Intervention de Jean-Luc Fichet

Commission des lois constitutionnelles, de législation, du suffrage universel, du Règlement et d'administration générale — Réunion du 18 avril 2018 à 8h40
Proposition de loi portant transposition de la directive ue 2016-943 du parlement européen et du conseil du 8 juin 2016 sur la protection des savoir-faire et des informations commerciales non divulgués contre l'obtention l'utilisation et la divulgation illicites — Examen des amendements au texte de la commission

Photo de Jean-Luc FichetJean-Luc Fichet, rapporteur :

Malgré les politiques mises en oeuvre au cours des dernières décennies, la route demeure la première cause de mort violente en France.
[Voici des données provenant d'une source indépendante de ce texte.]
Definition matchesFilter (traces : list BlockTraceEntry) (f : TraceFilter) : bool :=
  if bytes_eqb (tf_Stage f) [] && bytes_eqb (tf_Action f) [] && bytes_eqb (tf_Rule f) [] && bytes_eqb (tf_Source f) [] then true
  else existsb (fun t => field_ok (tf_Stage f) (Stage t) && field_ok (tf_Action f) (Action t) && field_ok (tf_Rule f) (Rule t) &&
                         field_ok (tf_Source f) (Source t)) traces.

Definition has_trace (r : QueryRow) : bool := match r_trace r with TraceNull => false | _ => true end.

(** The loop over the scanned rows: what does not scan or decode is skipped, then
    come the filter, the offset and the limit. *)
Fixpoint trace_loop (scans : bool) (f : TraceFilter) (limit offset skipped : Z) (found : list QueryRow) (rows : list QueryRow) : list QueryRow :=
  match rows with
  | [] => found
  | r :: rest =>
      if negb scans then trace_loop scans f limit offset skipped found rest
      else match r_trace r with
           | TraceBad => trace_loop scans f limit offset skipped found rest
           | _ =>
               let traces := match r_trace r with TraceJson es => es | _ => [] end in
               if negb (matchesFilter traces f) then trace_loop scans f limit offset skipped found rest
               else if skipped <? offset then trace_loop scans f limit offset (skipped + 1) found rest
               else let found := found ++ [r] in
                    if limit <=? Z.of_nat (length found) then found else trace_loop scans f limit offset skipped found rest
           end
  end.

(** [Scan] fails unless it gets a variable for every column. *)
Definition scan_fits (st : Statement) : bool := (st_values st =? st_bound st)%nat.

Definition GetQueriesWithTraceFilter (f : TraceFilter) (limit offset : Z) (rows : list QueryRow) : list QueryRow :=
  trace_loop (scan_fits stmt_trace_filter) f limit offset 0 []
    (limit_offset 10000 0 (newest_first (List.filter (fun r => r_blocked r && has_trace r) rows))).

(** The counters of [GetTraceStatistics]. *)
Record TraceCounts := MkTraceCounts {
  ByStage : gmap gostring Z; ByAction : gmap gostring Z; ByRule : gmap gostring Z; BySource : gmap gostring Z }.

Definition bump (k : gostring) (m : gmap gostring Z) : gmap gostring Z := if bytes_eqb k [] then m else <[k := default 0 (m !! k) + 1]> m.

Definition count_trace (c : TraceCounts) (t : BlockTraceEntry) : TraceCounts :=
  MkTraceCounts (bump (Stage t) (ByStage c)) (bump (Action t) (ByAction c)) (bump (Rule t) (ByRule c)) (bump (Source t) (BySource c)).

Definition count_row (c : TraceCounts) (r : QueryRow) : TraceCounts :=
  match r_trace r with TraceJson es => foldl count_trace c es | _ => c end.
Chaque année, environ 3 500 personnes meurent dans un accident de voiture, et 75 000 sont blessées, dont 28 000 grièvement. En 2016, la route a fait environ 10 morts et 79 blessés graves par jour.

Les facteurs accidentogènes sont multiples : pour 2016, on cite à titre de cause principale des accidents mortels la vitesse excessive ou inadaptée dans 31 % des cas, l'alcool dans 19 %, les stupéfiants dans 9 %. Par ailleurs, l'inattention du conducteur, liée notamment à l'usage du téléphone au volant, a été à l'origine d'un accident mortel sur dix.

Ce constat préoccupant appelle une politique publique forte de lutte contre l'insécurité routière.

Des étapes importantes ont été franchies par le passé, avec des résultats probants. La fixation de vitesses maximales autorisées, le port obligatoire de la ceinture et du casque, l'introduction du permis à points et, plus récemment, le renforcement des contrôles de la vitesse avec le déploiement des radars automatiques sont autant de mesures qui ont permis de mieux sécuriser nos routes. Entre 1970 et 2010, le nombre de morts a ainsi baissé de manière importante, passant de plus de 17 000 personnes tuées chaque année à moins de 4 000.

Toutefois, il semblerait que nous ayons aujourd'hui atteint un palier : malgré de nouvelles mesures, les chiffres de l'insécurité routière ont cessé de diminuer depuis 2013 et, même, certaines années, ils ont légèrement augmenté.

Pour répondre à cette inversion de tendance, le Premier ministre, Édouard Philippe, a dévoilé le 9 janvier dernier un nouveau plan de lutte contre l'insécurité routière, destiné à donner une nouvelle impulsion à la politique dans ce domaine et à refaire baisser la mortalité routière, pour atteindre moins de 2 000 morts sur les routes d'ici à 2020.

Ce plan, présenté à nos deux commissions par le délégué interministériel à la sécurité routière, Emmanuel Barbe, comprend des mesures diverses visant aussi bien au renforcement de la prévention qu'au durcissement de la réglementation et des sanctions.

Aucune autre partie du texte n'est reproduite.